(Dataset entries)
· · · · ·

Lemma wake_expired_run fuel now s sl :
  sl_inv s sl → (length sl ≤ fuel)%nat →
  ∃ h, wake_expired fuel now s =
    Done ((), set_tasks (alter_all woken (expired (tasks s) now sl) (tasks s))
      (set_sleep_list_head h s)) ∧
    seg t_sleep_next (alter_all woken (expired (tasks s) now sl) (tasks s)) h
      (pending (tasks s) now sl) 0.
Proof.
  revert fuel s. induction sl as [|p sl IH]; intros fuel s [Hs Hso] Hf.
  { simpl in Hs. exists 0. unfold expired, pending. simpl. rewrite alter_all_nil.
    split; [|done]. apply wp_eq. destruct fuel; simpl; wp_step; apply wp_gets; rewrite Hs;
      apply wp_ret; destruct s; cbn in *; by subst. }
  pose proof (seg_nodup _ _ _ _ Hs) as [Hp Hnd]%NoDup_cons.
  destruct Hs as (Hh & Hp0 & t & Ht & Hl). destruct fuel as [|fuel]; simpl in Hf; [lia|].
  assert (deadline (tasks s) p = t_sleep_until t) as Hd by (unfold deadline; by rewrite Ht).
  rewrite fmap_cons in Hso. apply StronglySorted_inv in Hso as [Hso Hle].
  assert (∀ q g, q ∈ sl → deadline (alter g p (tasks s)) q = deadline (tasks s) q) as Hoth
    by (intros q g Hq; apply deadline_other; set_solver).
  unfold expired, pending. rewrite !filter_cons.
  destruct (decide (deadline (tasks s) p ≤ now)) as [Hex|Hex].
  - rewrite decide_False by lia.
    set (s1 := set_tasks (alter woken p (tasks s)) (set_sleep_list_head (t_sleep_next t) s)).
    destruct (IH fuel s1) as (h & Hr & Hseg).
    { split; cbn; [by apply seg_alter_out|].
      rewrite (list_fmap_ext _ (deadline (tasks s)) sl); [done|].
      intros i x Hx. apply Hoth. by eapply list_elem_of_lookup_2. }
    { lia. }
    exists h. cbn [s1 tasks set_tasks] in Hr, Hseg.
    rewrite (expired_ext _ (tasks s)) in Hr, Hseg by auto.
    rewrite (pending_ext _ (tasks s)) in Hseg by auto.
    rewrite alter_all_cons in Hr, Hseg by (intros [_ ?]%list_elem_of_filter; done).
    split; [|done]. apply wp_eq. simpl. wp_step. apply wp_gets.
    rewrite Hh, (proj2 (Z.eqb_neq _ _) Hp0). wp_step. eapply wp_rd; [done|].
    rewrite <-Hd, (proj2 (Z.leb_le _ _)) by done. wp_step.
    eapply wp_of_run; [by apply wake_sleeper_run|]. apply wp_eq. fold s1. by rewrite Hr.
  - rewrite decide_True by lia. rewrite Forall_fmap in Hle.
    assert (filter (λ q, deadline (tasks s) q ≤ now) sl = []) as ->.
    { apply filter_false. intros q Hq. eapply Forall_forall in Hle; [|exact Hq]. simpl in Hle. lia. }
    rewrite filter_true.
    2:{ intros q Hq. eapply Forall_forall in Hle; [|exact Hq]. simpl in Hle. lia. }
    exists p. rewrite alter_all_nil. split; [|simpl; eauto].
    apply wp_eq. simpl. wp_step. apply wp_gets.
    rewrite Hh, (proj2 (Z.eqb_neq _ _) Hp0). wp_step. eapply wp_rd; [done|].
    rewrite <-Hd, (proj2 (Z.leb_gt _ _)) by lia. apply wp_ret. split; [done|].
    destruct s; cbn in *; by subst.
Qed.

· · · · ·

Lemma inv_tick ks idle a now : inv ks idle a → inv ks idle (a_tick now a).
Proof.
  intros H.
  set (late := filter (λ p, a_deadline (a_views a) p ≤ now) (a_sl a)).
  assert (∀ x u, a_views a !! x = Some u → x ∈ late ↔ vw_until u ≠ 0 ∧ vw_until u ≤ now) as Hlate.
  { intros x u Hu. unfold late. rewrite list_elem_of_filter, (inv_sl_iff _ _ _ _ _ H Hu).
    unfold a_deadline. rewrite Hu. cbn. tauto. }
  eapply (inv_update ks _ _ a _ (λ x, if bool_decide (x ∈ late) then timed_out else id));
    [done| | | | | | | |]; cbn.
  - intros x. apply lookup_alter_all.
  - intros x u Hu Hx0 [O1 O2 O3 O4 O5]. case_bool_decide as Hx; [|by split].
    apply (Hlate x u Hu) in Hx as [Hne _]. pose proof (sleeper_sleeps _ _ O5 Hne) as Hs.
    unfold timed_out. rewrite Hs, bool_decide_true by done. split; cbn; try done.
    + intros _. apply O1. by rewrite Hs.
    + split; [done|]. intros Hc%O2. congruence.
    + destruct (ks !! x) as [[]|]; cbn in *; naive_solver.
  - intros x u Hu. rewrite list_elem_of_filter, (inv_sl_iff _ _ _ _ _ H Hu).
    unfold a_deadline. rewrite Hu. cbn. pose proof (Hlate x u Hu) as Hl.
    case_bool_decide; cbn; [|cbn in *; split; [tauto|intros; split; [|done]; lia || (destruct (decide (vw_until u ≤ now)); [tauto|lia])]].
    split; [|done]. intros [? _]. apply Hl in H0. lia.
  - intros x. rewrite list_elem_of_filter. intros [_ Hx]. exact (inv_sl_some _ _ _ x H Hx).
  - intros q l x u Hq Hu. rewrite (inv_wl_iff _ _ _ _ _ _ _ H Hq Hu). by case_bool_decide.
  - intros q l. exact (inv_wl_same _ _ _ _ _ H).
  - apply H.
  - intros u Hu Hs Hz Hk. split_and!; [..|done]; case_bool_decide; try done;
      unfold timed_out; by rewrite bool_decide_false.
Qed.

· · · · ·

:: EXERCISE ::
Above are the records; copy exactly the lines from the line with "by rewrite Hs." through the line with "- intros x. rewrite", both included.

:: TASK ANSWER ::
    + intros _. apply O1. by rewrite Hs.
    + split; [done|]. intros Hc%O2. congruence.
    + destruct (ks !! x) as [[]|]; cbn in *; naive_solver.
  - intros x u Hu. rewrite list_elem_of_filter, (inv_sl_iff _ _ _ _ _ H Hu).
    unfold a_deadline. rewrite Hu. cbn. pose proof (Hlate x u Hu) as Hl.
    case_bool_decide; cbn; [|cbn in *; split; [tauto|intros; split; [|done]; lia || (destruct (decide (vw_until u ≤ now)); [tauto|lia])]].
    split; [|done]. intros [? _]. apply Hl in H0. lia.
  - intros x. rewrite list_elem_of_filter. intros [_ Hx]. exact (inv_sl_some _ _ _ x H Hx).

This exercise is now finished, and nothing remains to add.